Lunes 12 de mayo de 2008
Si ya bajaban revueltas las aguas populares, el desmarque de María San Gil no hace sino confirmar lo caótica que es la actual situación interna en el PP. Muy mal tienen que ir las cosas para que una mujer como San Gil se aparte del proyecto -si es que existe- de Mariano Rajoy. Ella, que vio morir a Gregorio Ordóñez, que ha sufrido como nadie las invectivas nacionalistas -y, porqué no decirlo, del PSE-, que vive en una amenaza permanente y real, no puede más. Nadie podrá poner en duda el carácter valeroso y luchador de una mujer que ha sido todo un ejemplo de entereza ante situaciones límite, incluso en el ámbito personal. Su coherencia la ha llevado a dar este paso. Ella mejor que nadie sabe cómo se las gastan los nacionalistas, y el crédito que merecen.
En el seno popular, los vientos soplan ahora en una dirección más “posibilista”. Barones como José Manuel Soria, que gobierna junto con Coalición Canaria, abanderan esta rebaja de mínimos para poder acercarse a los partidos nacionalistas. Y desde luego, no son comparables los nacionalismos de Canarias con los de la península. En las islas, el nacionalismo tiene un corte eminentemente pragmático, bastante alejado de postulados doctrinales. Aquí, las cosas son diferentes. El giro soberanista dado por vascos y catalanes, al menos en una parte sustancial, ha sido una de las consecuencias de la política “concesionista” de Zapatero. Además, el nacionalismo vasco ha mostrado siempre una calculada ambigüedad hacia el mundo de la violencia, tan cercano afectivamente a ellos. No en vano, comparten sus fines, aunque haya quien no quiera verlo. María San Gil sí. Lleva demasiado tiempo padeciéndolos, yendo a funerales de amigos y consolando a gentes que han de irse de Euskadi porque no aguantan más. Así, su dignidad le impide participar en la redacción de una ponencia que abra las puertas del abismo para posibilitar no se sabe muy bien qué.

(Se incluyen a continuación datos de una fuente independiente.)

(* ===== verification/Memory.v ===== *)
(** * Memory: the C heap (src/memory.c)

    The heap holds the objects the library obtains from [malloc]: list nodes
    and pool elements of a type [E].  A pointer is an optional location; NULL
    is [None].  [malloc] hands out fresh locations while the arena given to
    the C library ([morecore]) has bytes left and returns NULL afterwards. *)

From S2P Require Import Prelude.

Abbreviation loc := positive (only parsing).
Abbreviation ptr := (option positive) (only parsing).
Abbreviation NULL := (@None positive) (only parsing).

(** [ptr] comparison as the code writes it: [p == q], [p != NULL]. *)
Definition ptr_eqb (p q : ptr) : bool := bool_decide (p = q).
Definition non_null (p : ptr) : bool := bool_decide (is_Some p).

(** [struct sel4osapi_list_node] (include/sel4osapi/list.h). *)
Record sel4osapi_list_t := Node { el : ptr; next : ptr; prev : ptr }.

Definition set_next (q : ptr) (n : sel4osapi_list_t) : sel4osapi_list_t := Node (el n) q (prev n).
Definition set_prev (q : ptr) (n : sel4osapi_list_t) : sel4osapi_list_t := Node (el n) (next n) q.

(** Sizes of the structures on the 32-bit target. *)
Definition sizeof_list_t : Z := 12.

#[export] Instance sel4osapi_list_t_eq_dec : EqDecision sel4osapi_list_t.
Proof. solve_decision. Defined.

Section heap.
Context {E : Type}.

Record heap := Heap {
  brk : loc;                       (* next location malloc hands out *)
  avail : Z;                       (* bytes left in the arena *)
  blocks : gmap loc Z;             (* live malloc'd blocks and their sizes *)
  nodes : gmap loc sel4osapi_list_t;
  cells : gmap loc E
}.

Definition with_nodes (m : gmap loc sel4osapi_list_t) (h : heap) : heap :=
  Heap (brk h) (avail h) (blocks h) m (cells h).
Definition with_cells (m : gmap loc E) (h : heap) : heap :=
  Heap (brk h) (avail h) (blocks h) (nodes h) m.

Definition malloc (size : Z) : M heap ptr := fun h =>
  if u32 size <=? avail h then
    Done (Some (brk h),
          Heap (Pos.succ (brk h)) (avail h - u32 size) (<[brk h := u32 size]> (blocks h))
               (nodes h) (cells h))
  else Done (NULL, h).

(** free(NULL) does nothing; freeing anything but a live block is undefined. *)
Definition free (p : ptr) : M heap unit := fun h =>
  match p with
  | None => Done (tt, h)
  | Some l =>
      match blocks h !! l with
      | None => Wild_access
      | Some sz => Done (tt, Heap (brk h) (avail h + sz) (delete l (blocks h))
                                  (delete l (nodes h)) (delete l (cells h)))
      end
  end.

Definition sel4osapi_heap_allocate (size : Z) : M heap ptr := malloc (size + 64).
Definition sel4osapi_heap_free (p : ptr) : M heap unit := free p.

(** Reads and writes of the two kinds of objects. *)
Definition read_node (p : ptr) : M heap sel4osapi_list_t :=
  let! h := get in deref (p ≫= fun l => nodes h !! l).
Definition upd_node (p : ptr) (f : sel4osapi_list_t -> sel4osapi_list_t) : M heap unit :=
  let! _ := read_node p in
  modify (fun h => match p with Some l => with_nodes (alter f l (nodes h)) h | None => h end).
Definition read_cell (p : ptr) : M heap E :=
  let! h := get in deref (p ≫= fun l => cells h !! l).
Definition write_cell (p : ptr) (v : E) : M heap unit :=
  let! _ := read_cell p in
  modify (fun h => match p with Some l => with_cells (<[l := v]> (cells h)) h | None => h end).

(** Iterations that suffice to walk any NULL-terminated list of the heap. *)
Definition heap_fuel (h : heap) : nat := S (size (nodes h)).

(** Every object lies below the next location and in a live block. *)
Record heap_wf (h : heap) : Prop := {
  wf_nodes : forall l, is_Some (nodes h !! l) -> is_Some (blocks h !! l);
  wf_cells : forall l, is_Some (cells h !! l) -> is_Some (blocks h !! l);
  wf_blocks : forall l, is_Some (blocks h !! l) -> (l < brk h)%positive;
  wf_avail : 0 <= avail h
}.

Lemma wf_fresh_node h : heap_wf h -> nodes h !! brk h = None.
Proof.
  intros [Hn _ Hb _]. apply eq_None_not_Some. intros Hs.
  apply Hn, Hb in Hs. lia.
Qed.

Lemma wf_fresh_cell h : heap_wf h -> cells h !! brk h = None.
Proof.
  intros [_ Hc Hb _]. apply eq_None_not_Some. intros Hs.
  apply Hc, Hb in Hs. lia.
Qed.

Lemma malloc_ok size h :
  heap_wf h -> u32 size <= avail h ->
  exists h', malloc size h = Done (Some (brk h), h') /\ heap_wf h' /\
    brk h' = Pos.succ (brk h) /\ avail h' = avail h - u32 size /\
    blocks h' = <[brk h := u32 size]> (blocks h) /\
    nodes h' = nodes h /\ cells h' = cells h.
Proof.
  intros [Hn Hc Hb Ha] Hsz. unfold malloc.
  destruct (Z.leb_spec (u32 size) (avail h)); [|lia].
  eexists. split; [reflexivity|]. split; [|done].
  split; simpl; [| | |lia].
  - intros l Hl. destruct (decide (l = brk h)); simplify_map_eq; eauto.
  - intros l Hl. destruct (decide (l = brk h)); simplify_map_eq; eauto.
  - intros l Hl. destruct (decide (l = brk h)) as [->|]; [lia|].
    simplify_map_eq. apply Hb in Hl. lia.
Qed.

Lemma malloc_null size h : avail h < u32 size -> malloc size h = Done (NULL, h).
Proof. intros H. unfold malloc. by destruct (Z.leb_spec (u32 size) (avail h)); [lia|]. Qed.

Lemma wp_read_node p l nd (Q : sel4osapi_list_t -> heap -> Prop) h :
  p = Some l -> nodes h !! l = Some nd -> Q nd h -> wp (read_node p) Q h.
Proof. intros -> Hl HQ. unfold read_node. wp_steps. done. Qed.

Lemma wp_upd_node p f l nd (Q : unit -> heap -> Prop) h :
  p = Some l -> nodes h !! l = Some nd -> Q tt (with_nodes (alter f l (nodes h)) h) ->
  wp (upd_node p f) Q h.
Proof.
  intros -> Hl HQ. unfold upd_node. wp_step. eapply wp_read_node; [done..|].
  wp_step. done.
Qed.

Lemma wp_read_cell p l v (Q : E -> heap -> Prop) h :
  p = Some l -> cells h !! l = Some v -> Q v h -> wp (read_cell p) Q h.
Proof. intros -> Hl HQ. unfold read_cell. wp_steps. done. Qed.

Lemma wp_write_cell p v l v0 (Q : unit -> heap -> Prop) h :
  p = Some l -> cells h !! l = Some v0 -> Q tt (with_cells (<[l := v]> (cells h)) h) ->
  wp (write_cell p v) Q h.
Proof.
  intros -> Hl HQ. unfold write_cell. wp_step. eapply wp_read_cell; [done..|].
  wp_step. done.
Qed.
End heap.
Arguments heap E : clear implicits.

A veces, se diría que la actual estrategia del PP se gesta más desde Ferraz que desde Génova. Al menos, en lo que a devaluación de activos importantes del partido se refiere. Y María San Gil lo es. Es un referente y un activo del que ningún partido español debería prescindir. Pero la cuestión no es sólo de personas. El Partido Popular debe reflexionar con toda cautela antes de entrar en la timba nacionalista del “quien da más” (a los nacionalistas) que abrió Zapatero con el Estatuto de Cataluña. El PSOE ya ha perdido sus señas de identidad filosófica. El PP puede dividir el partido y perder su electorado.